Он называет Створ «музеем без гидов». Любой может прийти, и каждый сам для себя решает, сколько мыслей он посвятит этому месту. На памятных табличках, которые установил «Мемориал», размещена информация с указанием точных источников, но без оценки событий. Документы — из того времени, когда архивы были еще открыты. Посетители должны сами создать свое собственное мнение об этом месте. Этим Створ должен отличаться от других памятных мест в России. Там передается определенный взгляд на историю, там проводится пропаганда, говорит Латыпов. Как и в Перми-36 с тех пор, как он попал под государственное управление.
Место привала находится немного вниз по реке. Багаж, который связан крепежными ремнями и накрыт пленкой, сгружается на берег, ставятся палатки. Палатки, как и катамараны, получают свои имена. Команда «Пест» живет в палатке «Кремль». Капитан представляется Владимиром Владимировичем Путиным, что вызывает взрыв громкого смеха на всю ширь ночной тайги.
Створ — это забытое богом место. До ближайших деревень — несколько десятков километров. В лесной чаще на посетителей нападают комары и оводы, о мобильной связи нечего и думать. Музей под открытым небом Створ существует почти десять лет, Латыпов с добровольцами ставили первые указатели. Они показывают, где примерно раньше были бараки с заключенными, изолятор и кладбище.
Пятилитровые канистры воды, которые быстро опустошаются под палящим полуденным солнцем, наполняются в источниках, руки и ноги немеют, потому что вода — ледяная. В бумажной посуде консервированное мясо и каша из гречневой крупы. Утром дают рис с липким русским сгущенным молоком и сухофруктами, в первые дни вечером еще давали свежие овощные супы, потом уже пошли консервы. Один день была западная еда, лапша с томатным соусом, в другие дни — русская еда, гречка и мясо. Днища котлов — черные от сажи, еду варят на кострах.

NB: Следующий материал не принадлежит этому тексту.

(** [send_payload] are the bytes to send; [recv_payload] is the buffer of the
    caller, when there is one, and [recv_size] the size he gives.  The result of
    the call, the new value of [recv_size] and the buffer.  The datagram is cut to
    the space that [recvmsg] is given; the size of the data is a [size_t]. *)
Definition axrun_rpc (function tid : Z) (header send_payload : list Z) (recv_size : Z)
    (recv_payload : option (list Z)) : M D (Z * Z * option (list Z)) :=
  let error sock path := r ← sync_error sock path; mret (r, recv_size, recv_payload) in
  s ← y_usock;
  match s with
  | None => error false None
  | Some ppid =>
      sock ← y_socket;
      if negb sock then error false None else
      let path := RPC_CHILD_TEMPLATE_NAME ppid tid in
      ok ← y_bind path;
      if negb ok then error true (Some path) else
      let header := rpc_request tid function (alen send_payload) header in
      res ← y_sendto (SLAVE_TEMPLATE_NAME ppid) (header ++ send_payload);
      if negb (u64 res =? u64 (Z.of_nat sizeof_header + alen send_payload)) then error true (Some path) else
      let finish n buf := y_close ;; y_unlink path ;; mret (0, n, buf) in
      match recv_payload with
      | Some buf =>
          if 0 <? recv_size then
            r ← y_recv;
            match r with
            | None => error true (Some path)
            | Some bytes =>
                let bytes := take (sizeof_header + Z.to_nat recv_size) bytes in
                let data := drop sizeof_header bytes in
                if alen buf <? alen data then stop OutOfBounds else
                finish (u64 (alen bytes - Z.of_nat sizeof_header)) (Some (overwrite data buf))
            end
          else finish recv_size recv_payload
      | None => finish recv_size recv_payload
      end
  end.
End Code.

(** ** The library, its slave and the master *)

Section World.
Context `{CN : NicConsts} {CNOK : NicConstsOk} `{RC : RunConsts} {RCOK : RunConstsOk} `{IO : Stdio}.
Context `{AL : Allocator rawsim}.

(** The data of the master and of the slave, the node and the pid of the slave. *)
Variables (info : minfo) (slave : sinfo) (node pid : Z).

(** The names in the file system, the name of the socket of the caller, the
    datagrams that wait there, the receiver of the master and the buffers of the
    two threads of the slave. *)
Record appworld := mk_appworld {
  aw_names : list sockaddr;
  aw_socket : option sockaddr;
  aw_queue : list (list Z);
  aw_master : receiver;
  aw_sock_buffer : list Z;
  aw_recv_buffer : list Z
}.

(** A message of the master reaches [recv_thread], if the slave has started it: the
    datagrams it sends. *)
Definition slave_delivers (buffer p : list Z) : list (sockaddr * list Z) :=
  if bool_decide (ThIn ∉ slave_threads (s_services slave) (s_pid slave)) then [] else
  match recv_thread_turn 1 slave (buffer, false)
    (mk_slavesim (mk_rawsim [(AXIOM_RET_OK, 0, p)] [] []) [RawReady] [] [] [] [] [] [] [] [] pid) with
  | Ret _ d => ss_sent d
  | Stuck _ _ => []
  end.

(** A datagram of the application on its way: [sock_thread], if there is one, sends
    as much of it on as its buffer takes, the master
    takes a turn for every message, [recv_thread] gets what goes to its node.  The
    receiver of the master and the datagrams that come back. *)
Definition master_step (st : receiver * list (list Z)) (p : list Z) : receiver * list (list Z) :=
  match master_turn info st.1 (mk_rawsim [(AXIOM_RET_OK, node, p)] [] []) with
  | Ret (inl r) d => (r, st.2 ++ ((fun e : Z * Z * list Z => e.2) <$> filter (fun e => e.1.1 = node) (rs_log d)))
  | _ => st
  end.

Definition transport (bytes : list Z) (w : appworld) : receiver * list (sockaddr * list Z) :=
  if bool_decide (ThSock ∉ slave_threads (s_services slave) (s_pid slave)) then (aw_master w, []) else
  match sock_turn slave (aw_sock_buffer w)
    (mk_slavesim (mk_rawsim [] [] []) [] [] [] [] [] [] [RecvData bytes] [] [] pid) with
  | Ret _ d =>
      let '(r, replies) := foldl master_step (aw_master w, []) ((fun e => e.2) <$> rs_log (ss_raw d)) in
      (r, replies ≫= slave_delivers (aw_recv_buffer w))
  | Stuck _ _ => (aw_master w, [])
  end.

Definition arrives (a : option sockaddr) (l : list (sockaddr * list Z)) : list (list Z) :=
  snd <$> filter (fun e => a = Some e.1) l.

(** A name that exists cannot be bound; a datagram that has no receiver is lost;
    [recv] without a datagram blocks. *)
#[export] Instance appworld_dev : SyncDev appworld := {|
  y_usock w := Ret (Some pid) w;
  y_socket w := Ret true w;
  y_bind a w :=
    if decide (a ∈ aw_names w) then Ret false w
    else Ret true (mk_appworld (a :: aw_names w) (Some a) (aw_queue w) (aw_master w) (aw_sock_buffer w) (aw_recv_buffer w));
  y_sendto a bytes w :=
    if decide (a = SLAVE_TEMPLATE_NAME pid) then
      let '(r, back) := transport bytes w in
      Ret (alen bytes) (mk_appworld (aw_names w) (aw_socket w) (aw_queue w ++ arrives (aw_socket w) back) r
        (aw_sock_buffer w) (aw_recv_buffer w))
    else Ret (-1) w;
  y_recv w :=
    match aw_queue w with
    | [] => Stuck Blocked w
    | x :: l => Ret (Some x) (mk_appworld (aw_names w) (aw_socket w) l (aw_master w) (aw_sock_buffer w) (aw_recv_buffer w))
    end;
  y_close w := Ret tt (mk_appworld (aw_names w) None [] (aw_master w) (aw_sock_buffer w) (aw_recv_buffer w));
  y_unlink a w := Ret tt (mk_appworld (filter (fun b => b ≠ a) (aw_names w)) (aw_socket w) (aw_queue w) (aw_master w)
    (aw_sock_buffer w) (aw_recv_buffer w))
|}.

Lemma rpc_request_fields tid function size header : length header = sizeof_header →
  let h := rpc_request tid function size header in
  length h = sizeof_header ∧ h_command h = CMD_RPC ∧ h_rpc_id h = u64 tid ∧ h_rpc_function h = u32 function ∧
  h_rpc_size h = u32 size.
Proof.
  intros Hl h. unfold h, rpc_request, set_rpc_size, set_rpc_function, set_rpc_id, sizeof_header in *.
  destruct (take_set_command CMD_RPC header ltac:(unfold sizeof_header; lia)) as [Hc _].
  assert (Hlen : ∀ off n x (b : list Z), (off + n <= length b)%nat → length (set_field off (le_put n x) b) = length b).
  { intros. rewrite length_set_field by (rewrite length_le_put; lia). done. }
  assert (H1 : length (set_field 4 (le_put 8 tid) (set_command CMD_RPC header)) = 20%nat) by (rewrite Hlen; lia).
  set (b1 := set_field 4 (le_put 8 tid) (set_command CMD_RPC header)) in *.
  assert (H2 : length (set_field 12 (le_put 4 function) b1) = 20%nat) by (rewrite Hlen; lia).
  set (b2 := set_field 12 (le_put 4 function) b1) in *.
  split_and!.
  - rewrite Hlen; lia.
  - unfold b2, b1. destruct header as [|c header]; [cbn in Hl; lia|]. reflexivity.
  - unfold h_rpc_id. rewrite field_set_other by (rewrite ?length_le_put; lia). unfold b2.
    rewrite field_set_other by (rewrite ?length_le_put; lia). unfold b1.
    rewrite field_set_field by (rewrite ?length_le_put; lia || done). by rewrite le_get_put.
  - unfold h_rpc_function. rewrite field_set_other by (rewrite ?length_le_put; lia). unfold b2.
    rewrite field_set_field by (rewrite ?length_le_put; lia || done). by rewrite le_get_put.
  - unfold h_rpc_size. rewrite field_set_field by (rewrite ?length_le_put; lia || done). by rewrite le_get_put.
Qed.

(** *** A call, step by step *)

Hypothesis rpc_on : has (s_services slave) RPC_SERVICE = true.
Hypothesis child : 0 < s_pid slave.
Hypothesis recv_on : has (s_services slave) (Z.lor REDIRECT_SERVICE (Z.lor EXIT_SERVICE KILL_SERVICE)) = true.

(** What a message holds of the data behind the header of a call. *)
Definition carried (payload : list Z) : list Z := take (Z.to_nat AXIOM_RAW_PAYLOAD_MAX_SIZE - sizeof_header) payload.

(** The reply is delivered, as a whole, to the thread whose number it carries. *)
Lemma reply_delivered buffer p : (sizeof_header <= length p)%nat → h_command p = CMD_RPC →
  slave_delivers buffer p = [(RPC_CHILD_TEMPLATE_NAME pid (h_rpc_id p), p)].
Proof using CNOK rpc_on child recv_on.
  intros Hl Hc. unfold sizeof_header in Hl. unfold slave_delivers.
  rewrite bool_decide_false by (intros H; apply H; by apply recv_thread_started). unfold recv_thread_turn, mbind, M_bind.
  cbn [s_select_raw slavesim_dev ss_ready axiom_recv_raw slavesim_raw].
  unfold lift_raw. cbn [ss_raw with_ready axiom_recv_raw rawsim_dev rs_in]. rewrite ret_ok_ok. cbn [negb].
  rewrite command_overwrite by lia. rewrite Hc, rpc_on.
  cbn [Z.eqb Pos.eqb CMD_RPC CMD_BARRIER CMD_RECV_FROM_STDIN CMD_KILL]. unfold on_reply, mbind, M_bind, mret, M_ret.
  cbn [s_getpid s_sendto slavesim_dev with_raw with_ready with_sent ss_pid ss_sent app].
  unfold h_rpc_id. rewrite field_overwrite by lia. unfold alen. by rewrite Nat2Z.id, take_overwrite.
Qed.

(** The turn of the master for a call that [rpc_service] answers with [reply]. *)
Lemma master_answers r replies p reply ret b pending d :
  has (m_services r) RPC_SERVICE = true → (sizeof_header <= length p)%nat → h_command p = CMD_RPC →
  rpc_service info node (alen p) (overwrite p (m_buffer r)) (m_rpc_reply r) (mk_rawsim [] [] []) = Ret (ret, b, pending) d →
  rs_log d = [(node, slave_port info, reply)] →
  ∃ r', master_step (r, replies) p = (r', replies ++ [reply]) ∧ m_services r' = m_services r ∧ m_rpc_reply r' = pending.
Proof using CNOK.
  intros Hs Hl Hc Hrpc Hlog. unfold sizeof_header in Hl. unfold master_step, master_turn, mbind, M_bind.
  cbn [fst snd axiom_recv_raw rawsim_dev rs_in rs_send rs_log]. rewrite ret_ok_ok. cbn [negb m_buffer set_m_buffer m_services].
  rewrite command_overwrite by lia. rewrite Hc.
  cbn [Z.eqb Pos.eqb orb CMD_RPC CMD_BARRIER CMD_EXIT CMD_SEND_TO_STDERR CMD_SEND_TO_STDOUT].
  unfold on_rpc, mbind, M_bind. cbn [m_buffer set_m_buffer m_services m_rpc_reply]. rewrite Hs. cbn [negb].
  rewrite Hrpc. cbn. rewrite Hlog. rewrite filter_cons_True by done. eexists. split; [done|]. done.
Qed.

(** The way of a call through the three programs. *)
Lemma transport_rpc w p reply ret b pending d :
  has (m_services (aw_master w)) RPC_SERVICE = true → (sizeof_header <= length p)%nat → h_command p = CMD_RPC →
  (sizeof_header <= length reply)%nat → h_command reply = CMD_RPC →
  rpc_service info node (alen p) (overwrite p (m_buffer (aw_master w))) (m_rpc_reply (aw_master w)) (mk_rawsim [] [] []) =
    Ret (ret, b, pending) d →
  rs_log d = [(node, slave_port info, reply)] →
  ∀ bytes, take (Z.to_nat AXIOM_RAW_PAYLOAD_MAX_SIZE) bytes = p →
  ∃ r', transport bytes w = (r', [(RPC_CHILD_TEMPLATE_NAME pid (h_rpc_id reply), reply)]) ∧
    m_services r' = m_services (aw_master w) ∧ m_rpc_reply r' = pending.
Proof using CNOK rpc_on child recv_on.
  intros Hs Hl Hc Hlr Hcr Hrpc Hlog bytes Hbytes.
  destruct (master_answers _ [] p reply ret b pending d Hs Hl Hc Hrpc Hlog) as (r' & Hm & Hs' & Hp).
  exists r'. split; [|done]. unfold transport.
  rewrite bool_decide_false by (intros H; apply H; apply sock_thread_started; [by right|done]). unfold sock_turn, mbind, M_bind.
  cbn [s_recv slavesim_dev ss_sock with_scripts axiom_send_raw slavesim_raw].
  unfold lift_raw, rs_push. cbn [ss_raw with_scripts axiom_send_raw rawsim_dev].
  unfold rs_push. cbn [rs_send rs_log rs_in mret M_ret]. cbn [ss_raw with_raw rs_log app fmap list_fmap snd foldl].
  rewrite take_overwrite, Hbytes, Hm. cbn [app mbind list_bind]. by rewrite reply_delivered, app_nil_r.
Qed.

(** The header of a call in front of its data. *)
Lemma request_app h payload : length h = sizeof_header →
  (sizeof_header <= length (h ++ payload))%nat ∧ h_command (h ++ payload) = h_command h ∧
  h_rpc_id (h ++ payload) = h_rpc_id h ∧ h_rpc_function (h ++ payload) = h_rpc_function h.
Proof.
  intros Hl. assert (Hf : ∀ off n, (off + n <= sizeof_header)%nat → field off n (h ++ payload) = field off n h).
  { intros off n Ho. unfold field. rewrite drop_app_le by lia. by rewrite take_app_le by (rewrite length_drop; lia). }
  split_and!; [rewrite length_app; lia| |unfold h_rpc_id; by rewrite Hf by (unfold sizeof_header; lia)
              |unfold h_rpc_function; by rewrite Hf by (unfold sizeof_header; lia)].
  by destruct h.
Qed.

История Створа насчитывает три десятилетия. В 1942 году этот лагерь был построен на реке Чусовая. «Здесь не было ничего — ни деревень, ни дорог, только вода, воздух и лес», — говорит Латыпов. Должна была строиться гидроэлектростанция. Заключенные, в большинстве своем политические, вырубали лес, добывали уголь и вырубали террасы на отвесной горе, на которых потом можно было ставить бараки. С 1942 года до конца войны в Створе жили примерно две с половиной тысячи человек. Еще хуже заключенным было с 1946 года до смерти Сталина в 1953 году. Створ стал лагерем для тяжелых каторжных работ. В то время жители лагеря были инвалидами категории В, они были изувечены тяжелой работой в других лагерях и не могли, например, больше работать в шахтах. Теперь они должны были в Створе валить лес. Двенадцать вместо десяти часов работы в день, посылки из дома не разрешались.
После смерти Сталина большинство лагерей ГУЛАГа разрушили. Створ стал тюрьмой. Сюда поступали не политические заключенные, а уголовники. Они делали мебель: столы, стулья и шкафы. В 1972 году и эта штрафная колония была закрыта, многие заключенные со своими семьями переехали в окрестные деревни. Через три года покинули Створ и последние бывшие охранники. С тех пор в этом месте пусто. Дикая природа захватывает его и показывает, что это место не для людей.
Тишину в бескрайней российской тайге замечаешь лишь тогда, когда собственная лодка становится ведущей, а другие остаются далеко позади. Или ночью, когда все спят, а огонь слабо дымит. Тогда слышен шум реки и деревьев. И слышно, что где-то кто-то храпит в своей палатке.